Raymond Herrera uses his phone to record an Ocean View School Board meeting on Tuesday, May 9. Presi
Raymond Herrera uses his phone to record a Ocean View School Board meeting on Tuesday. In response to what officials believed to be threatening comments at public meetings and on social media, the district pursued a restraining order against Herrera.
(Scott Smeltzer / Daily Pilot)

On the heels of a failed attempt by a Huntington Beach school board to secure a restraining order against him, an illegal immigration activist called Tuesday for the board president’s resignation.
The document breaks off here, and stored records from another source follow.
(* ===== verification/ExtentDelete.v ===== *)
(** * Deleting extents in bulk: src/versioning/BRM/extentmap.cpp

    Everything that calls [deleteExtent]: the roll back of a bulk load
    ([rollbackColumnExtents_DBroot], [rollbackDictStoreExtents_DBroot],
    [deleteEmptyColExtents], [deleteEmptyDictStoreExtents]), dropping columns
    ([deleteOID], [deleteOIDs]), partitions and DBRoots; and the operations on
    partitions that only mark extents. *)
From Stdlib Require Import ZArith Lia.
From S2P Require Import Prelude Bytes Undoable BrmTypes CopyLocks ExtentMap ExtentAlloc.

Local Open Scope Z_scope.

(** Both tables are locked for writing. *)
Definition lock_both : prog extent_map unit := grabEMEntryTable WRITE;; grabFreeList WRITE.

(** ** Rolling back *)

(** What a roll back does with an extent. *)
Inductive action := Keep | Drop | Reset (hwm : Z).

#[global] Instance action_eq_dec : EqDecision action.
Proof. solve_decision. Defined.

Definition run_action (i : Z) (a : action) : prog em_obj unit :=
  match a with
  | Keep => mret tt
  | Drop => deleteExtent i
  | Reset h => changeEM i (fun e => set_status EXTENTAVAILABLE (set_HWM h e))
  end.

(** The stripe (the extents of the segment files with the same offset) that
    contains the HWM, and the start of the one before. *)
Record stripe := mkStripe { fboLo : Z; fboHi : Z; fboLoPreviousStripe : Z }.

(** Computed from the first extent considered ([fboHi == 0] before). *)
Definition find_stripe (hwm : Z) (st : stripe) (e : EMEntry) : res stripe :=
  if decide (fboHi st = 0) then
    let range := u32 (size (range e) * 1024) in
    if decide (range = 0) then UB DivisionByZero
    else
      let lo := u32 (hwm - hwm mod range) in
      Ret (mkStripe lo (u32 (lo + range - 1))
             (if decide (lo > 0) then u32 (lo - range) else fboLoPreviousStripe st))
  else Ret st.

(** [if (HWM != h) { HWM = h; status = EXTENTAVAILABLE; }] *)
Definition reset_to (h : Z) (e : EMEntry) : action := if decide (HWM e = h) then Keep else Reset h.

(** The cases 1 to 5 of column extents. *)
Definition column_action (part seg hwm : Z) (st : stripe) (e : EMEntry) : action :=
  if decide (partitionNum e > part) then Drop
  else if decide (partitionNum e = part) then
    if decide (blockOffset e > fboHi st) then Drop
    else if decide (blockOffset e < fboLo st) then
      if decide (blockOffset e >= fboLoPreviousStripe st /\ segmentNum e > seg)
      then reset_to (u32 (fboLo st - 1)) e
      else Keep
    else
      if decide (segmentNum e > seg) then Drop
      else if decide (segmentNum e < seg) then reset_to (fboHi st) e
      else reset_to hwm e
  else Keep.

Definition of_oid_on (oid : Z) (dbRoot : DBROOTS_struct) (e : EMEntry) : bool :=
  in_use e && bool_decide (fileID e = oid) && roots_eqb (em_dbRoots e) dbRoot.

Fixpoint rollback_loop (is_ : list Z) (oid : Z) (bDeleteAll : bool) (dbRoot : DBROOTS_struct)
    (part seg hwm : Z) (st : stripe) : prog em_obj unit :=
  match is_ with
  | [] => mret tt
  | i :: is' =>
      e ← rdEM i;
      if of_oid_on oid dbRoot e && negb (bool_decide (status e = EXTENTOUTOFSERVICE)) then
        if bDeleteAll then
          deleteExtent i;; rollback_loop is' oid bDeleteAll dbRoot part seg hwm st
        else
          st' ← reading (fun _ => find_stripe hwm st e);
          run_action i (column_action part seg hwm st' e);;
          rollback_loop is' oid bDeleteAll dbRoot part seg hwm st'
      else rollback_loop is' oid bDeleteAll dbRoot part seg hwm st
  end.

Definition rollbackColumnExtents_DBroot (oid : Z) (bDeleteAll : bool) (dbRoot : DBROOTS_struct)
    (part seg hwm : Z) : prog extent_map unit :=
  lock_both;;
  n ← gets (fun s => emEntries (image (em_und s)));
  on_image (rollback_loop (seqZ 0 n) oid bDeleteAll dbRoot part seg hwm (mkStripe 0 0 0)).

(** [segToHwmMap]: the HWM of a segment file and the offset of its extent. *)
Fixpoint seg_hwms (segNums hwms : list Z) (range : Z) (acc : gmap Z (Z * Z))
    : res (gmap Z (Z * Z)) :=
  match hwms with
  | [] => Ret acc
  | hwm :: hwms' =>
      if decide (range = 0) then UB DivisionByZero
      else match segNums with
           | [] => UB OutOfBounds
           | seg :: segNums' =>
               seg_hwms segNums' hwms' range (<[seg := (hwm, u32 (hwm - hwm mod range))]> acc)
           end
  end.

(** The cases 1 to 4 of dictionary store extents. *)
Definition dict_action (part : Z) (segToHwmMap : gmap Z (Z * Z)) (e : EMEntry) : action :=
  if decide (partitionNum e > part) then Drop
  else if decide (partitionNum e = part) then
    match segToHwmMap !! segmentNum e with
    | None => Drop
    | Some (hwm, lo) =>
        if decide (blockOffset e < lo) then Keep
        else if decide (blockOffset e = lo) then reset_to hwm e
        else Drop
    end
  else Keep.

Fixpoint rollback_dict_loop (is_ : list Z) (oid : Z) (dbRoot : DBROOTS_struct) (part : Z)
    (segNums hwms : list Z) (segToHwmMap : gmap Z (Z * Z)) : prog em_obj unit :=
  match is_ with
  | [] => mret tt
  | i :: is' =>
      e ← rdEM i;
      if of_oid_on oid dbRoot e && negb (bool_decide (status e = EXTENTOUTOFSERVICE)) then
        if decide (hwms = []) then
          deleteExtent i;; rollback_dict_loop is' oid dbRoot part segNums hwms segToHwmMap
        else
          mp ← (if decide (base.size segToHwmMap = 0%nat) then
                  reading (fun _ => seg_hwms segNums hwms (u32 (size (range e) * 1024)) ∅)
                else mret segToHwmMap);
          run_action i (dict_action part mp e);;
          rollback_dict_loop is' oid dbRoot part segNums hwms mp
      else rollback_dict_loop is' oid dbRoot part segNums hwms segToHwmMap
  end.

Definition rollbackDictStoreExtents_DBroot (oid : Z) (dbRoot : DBROOTS_struct) (part : Z)
    (segNums hwms : list Z) : prog extent_map unit :=
  lock_both;;
  n ← gets (fun s => emEntries (image (em_und s)));
  on_image (rollback_dict_loop (seqZ 0 n) oid dbRoot part segNums hwms ∅).

(** [ExtentsInfoMap_t] maps an OID to the last extent to keep; the list is in
    the order of the map. *)
Record ExtentInfo := mkInfo {
  xi_partitionNum : Z; xi_segmentNum : Z; xi_dbRoot : DBROOTS_struct; xi_hwm : Z;
  xi_newFile : bool;
}.
Definition ExtentsInfoMap := list (Z * ExtentInfo).

Fixpoint info_find (oid : Z) (l : ExtentsInfoMap) : option ExtentInfo :=
  match l with
  | [] => None
  | (k, x) :: l' => if decide (k = oid) then Some x else info_find oid l'
  end.

(** One stripe is used for all the columns: that of the first extent. *)
Fixpoint empty_col_loop (is_ : list Z) (infos : ExtentsInfoMap) (st : stripe)
    : prog em_obj unit :=
  match is_ with
  | [] => mret tt
  | i :: is' =>
      e ← rdEM i;
      match (if in_use e then info_find (fileID e) infos else None) with
      | Some x =>
          if decide (status e = EXTENTOUTOFSERVICE) then empty_col_loop is' infos st
          else
            st' ← reading (fun _ => find_stripe (xi_hwm x) st e);
            run_action i (column_action (xi_partitionNum x) (xi_segmentNum x) (xi_hwm x) st' e);;
            empty_col_loop is' infos st'
      | None => empty_col_loop is' infos st
      end
  end.

Definition deleteEmptyColExtents (infos : ExtentsInfoMap) : prog extent_map unit :=
  lock_both;;
  n ← gets (fun s => emEntries (image (em_und s)));
  on_image (empty_col_loop (seqZ 0 n) infos (mkStripe 0 0 0)).

(** The cases of an old dictionary store file. *)
Definition empty_dict_action (x : ExtentInfo) (st : stripe) (e : EMEntry) : action :=
  if decide (partitionNum e > xi_partitionNum x) then Drop
  else if decide (partitionNum e = xi_partitionNum x /\ segmentNum e = xi_segmentNum x) then
    if decide (blockOffset e < fboLo st) then Keep
    else if decide (blockOffset e = fboLo st) then reset_to (xi_hwm x) e
    else Drop
  else Keep.

Fixpoint empty_dict_loop (is_ : list Z) (infos : ExtentsInfoMap) (newFile : bool) (st : stripe)
    : prog em_obj unit :=
  match is_ with
  | [] => mret tt
  | i :: is' =>
      e ← rdEM i;
      match (if in_use e then info_find (fileID e) infos else None) with
      | Some x =>
          if newFile then
            (if bool_decide (partitionNum e = xi_partitionNum x)
                && bool_decide (segmentNum e = xi_segmentNum x)
                && roots_eqb (em_dbRoots e) (xi_dbRoot x)
             then deleteExtent i else mret tt);;
            empty_dict_loop is' infos newFile st
          else if decide (status e = EXTENTOUTOFSERVICE) then empty_dict_loop is' infos newFile st
          else
            st' ← reading (fun _ => find_stripe (xi_hwm x) st e);
            run_action i (empty_dict_action x st' e);;
            empty_dict_loop is' infos newFile st'
      | None => empty_dict_loop is' infos newFile st
      end
  end.

(** Whether the file is new is asked of the first element of the map. *)
Definition deleteEmptyDictStoreExtents (infos : ExtentsInfoMap) : prog extent_map unit :=
  lock_both;;
  n ← gets (fun s => emEntries (image (em_und s)));
  match infos with
  | [] => undefined DanglingPointer
  | (_, x) :: _ => on_image (empty_dict_loop (seqZ 0 n) infos (xi_newFile x) (mkStripe 0 0 0))
  end.

(** ** Dropping columns *)

(** Deletes the extents of a kind; says whether there was one. *)
Fixpoint delete_where (is_ : list Z) (P : EMEntry -> bool) (found : bool) : prog em_obj bool :=
  match is_ with
  | [] => mret found
  | i :: is' =>
      e ← rdEM i;
      if in_use e && P e then deleteExtent i;; delete_where is' P true
      else delete_where is' P found
  end.

Definition deleteOID (OID : Z) : prog extent_map unit :=
  lock_both;;
  n ← gets (fun s => emEntries (image (em_und s)));
  OIDExists ← on_image (delete_where (seqZ 0 n) (fun e => bool_decide (fileID e = OID)) false);
  if OIDExists : bool then mret tt else throw InvalidArgument.

Definition deleteOIDs (OIDs : gset Z) : prog extent_map unit :=
  lock_both;;
  n ← gets (fun s => emEntries (image (em_und s)));
  on_image (delete_where (seqZ 0 n) (fun e => bool_decide (fileID e ∈ OIDs)) false);;
  mret tt.

(** ** Partitions *)

(** A [std::set] of partitions, ordered by [LogicalPartition::operator<]. *)
Definition lp_equiv (a b : LogicalPartition) : bool := negb (lp_ltb a b) && negb (lp_ltb b a).
Definition lp_mem (a : LogicalPartition) (l : list LogicalPartition) : bool :=
  existsb (lp_equiv a) l.
Definition lp_insert (a : LogicalPartition) (l : list LogicalPartition) : list LogicalPartition :=
  if lp_mem a l then l else a :: l.

Definition lp_of (e : EMEntry) : LogicalPartition :=
  mkLP (em_dbRoots e) (partitionNum e) (segmentNum e).

(** The extents of some columns in some partitions: the indices, the
    partitions found, and whether one of the extents has a status. *)
Record found := mkFound {
  f_extents : list Z; f_partitions : list LogicalPartition; f_already : bool;
}.

Definition found_step (oids : gset Z) (parts : list LogicalPartition) (st : Z) (a : found)
    (i : Z) (e : EMEntry) : found :=
  if in_use e && lp_mem (lp_of e) parts && bool_decide (fileID e ∈ oids) then
    mkFound (f_extents a ++ [i]) (lp_insert (lp_of e) (f_partitions a))
      (f_already a || bool_decide (status e = st))
  else a.

Definition find_partitions (oids : gset Z) (parts : list LogicalPartition) (st : Z)
    (m : em_image) : res found :=
  scan (found_step oids parts st) (fExtentMap m) (seqZ 0 (emEntries m)) (mkFound [] [] false).

Definition ERR_PARTITION_ALREADY_DISABLED : Z := 4002.
Definition ERR_PARTITION_NOT_EXIST : Z := 4003.
Definition ERR_PARTITION_ALREADY_ENABLED : Z := 4004.
Definition WARN_NO_PARTITION_PERFORMED : Z := 2042.

Definition missing (f : found) (parts : list LogicalPartition) : bool :=
  negb (bool_decide (length (f_partitions f) = length parts)).
Definition none_found (f : found) : bool := bool_decide (f_partitions f = []).

(** Errors are warnings: they are thrown after the work. *)
Definition deletePartition (oids : gset Z) (parts : list LogicalPartition)
    : prog extent_map unit :=
  if decide (oids = ∅) then mret tt
  else
    lock_both;;
    f ← reading (fun s => find_partitions oids parts EXTENTOUTOFSERVICE (image (em_und s)));
    on_image (for_each (f_extents f) deleteExtent);;
    if none_found f then throw (ERYDBExcept WARN_NO_PARTITION_PERFORMED)
    else if missing f parts then throw (ERYDBExcept ERR_PARTITION_NOT_EXIST)
    else mret tt.

Definition mark_all (is_ : list Z) (st : Z) : prog em_obj unit :=
  for_each is_ (fun i => changeEM i (set_status st)).

Definition markPartitionForDeletion (oids : gset Z) (parts : list LogicalPartition)
    : prog extent_map unit :=
  if decide (oids = ∅) then mret tt
  else
    grabEMEntryTable WRITE;;
    f ← reading (fun s => find_partitions oids parts EXTENTOUTOFSERVICE (image (em_und s)));
    on_image (mark_all (f_extents f) EXTENTOUTOFSERVICE);;
    if none_found f then throw (ERYDBExcept WARN_NO_PARTITION_PERFORMED)
    else if f_already f then throw (ERYDBExcept ERR_PARTITION_ALREADY_DISABLED)
    else if missing f parts then throw (ERYDBExcept ERR_PARTITION_NOT_EXIST)
    else mret tt.

Definition markAllPartitionForDeletion (oids : gset Z) : prog extent_map unit :=
  if decide (oids = ∅) then mret tt
  else
    grabEMEntryTable WRITE;;
    n ← gets (fun s => emEntries (image (em_und s)));
    on_image (for_each (seqZ 0 n) (fun i =>
      e ← rdEM i;
      if in_use e && bool_decide (fileID e ∈ oids)
      then changeEM i (set_status EXTENTOUTOFSERVICE) else mret tt)).

Definition restorePartition (oids : gset Z) (parts : list LogicalPartition)
    : prog extent_map unit :=
  if decide (oids = ∅) then mret tt
  else
    grabEMEntryTable WRITE;;
    f ← reading (fun s => find_partitions oids parts EXTENTAVAILABLE (image (em_und s)));
    if missing f parts then throw (ERYDBExcept ERR_PARTITION_NOT_EXIST)
    else
      on_image (mark_all (f_extents f) EXTENTAVAILABLE);;
      if f_already f then throw (ERYDBExcept ERR_PARTITION_ALREADY_ENABLED) else mret tt.

Definition getOutOfServicePartitions (m : em_image) (oid : Z) : res (list LogicalPartition) :=
  if decide (oid < 0) then Throw InvalidArgument
  else scan (fun l _ e =>
    if in_use e && bool_decide (fileID e = oid) && bool_decide (status e = EXTENTOUTOFSERVICE)
    then lp_insert (lp_of e) l else l) (fExtentMap m) (seqZ 0 (emEntries m)) [].

(** ** DBRoots *)

(** The DBRoot is taken out of the entry without an undo record. *)
Definition deleteDBRoot (dbr : Z) : prog extent_map unit :=
  lock_both;;
  n ← gets (fun s => emEntries (image (em_und s)));
  on_image (for_each (seqZ 0 n) (fun i =>
    e ← rdEM i;
    if in_use e then
      dbr1 ← reading (fun _ => roots_get (em_dbRoots e) 1);
      if bool_decide (roots_master (em_dbRoots e) = dbr) && bool_decide (dbr1 = 0)
      then deleteExtent i
      else wrEM i (set_roots (fst (roots_remove (em_dbRoots e) dbr)) e)
    else mret tt)).

(** [bulkUpdateDBRoot]: no undo records; the first of equal keys counts. *)
Definition bulkUpdateDBRoot (args : list (Z * DBROOTS_struct)) : prog extent_map unit :=
  grabEMEntryTable WRITE;;
  n ← gets (fun s => emEntries (image (em_und s)));
  on_image (for_each (seqZ 0 n) (fun i =>
    e ← rdEM i;
    match list_find (fun a : Z * DBROOTS_struct => a.1 = start (range e)) args with
    | Some (_, (_, d)) => wrEM i (set_roots d e)
    | None => mret tt
    end)).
Dozens of community members, parents and out-of-town activists packed the Ocean View School District board meeting. Some supported President Gina Clayton-Tarvin, while others complained she attempted to stifle free speech by seeking a court order against the activist when his supporters made comments on his Facebook page that she found threatening and he allegedly “liked.” Still others sounded off on immigration, an issue not before the board.

The activist, Raymond Herrera, who lives in Victorville, has attended Ocean View meetings for more than a month. In response to what officials believed to be threatening comments at public meetings and on social media, the district decided to pursue a restraining order against him on behalf of Clayton-Tarvin.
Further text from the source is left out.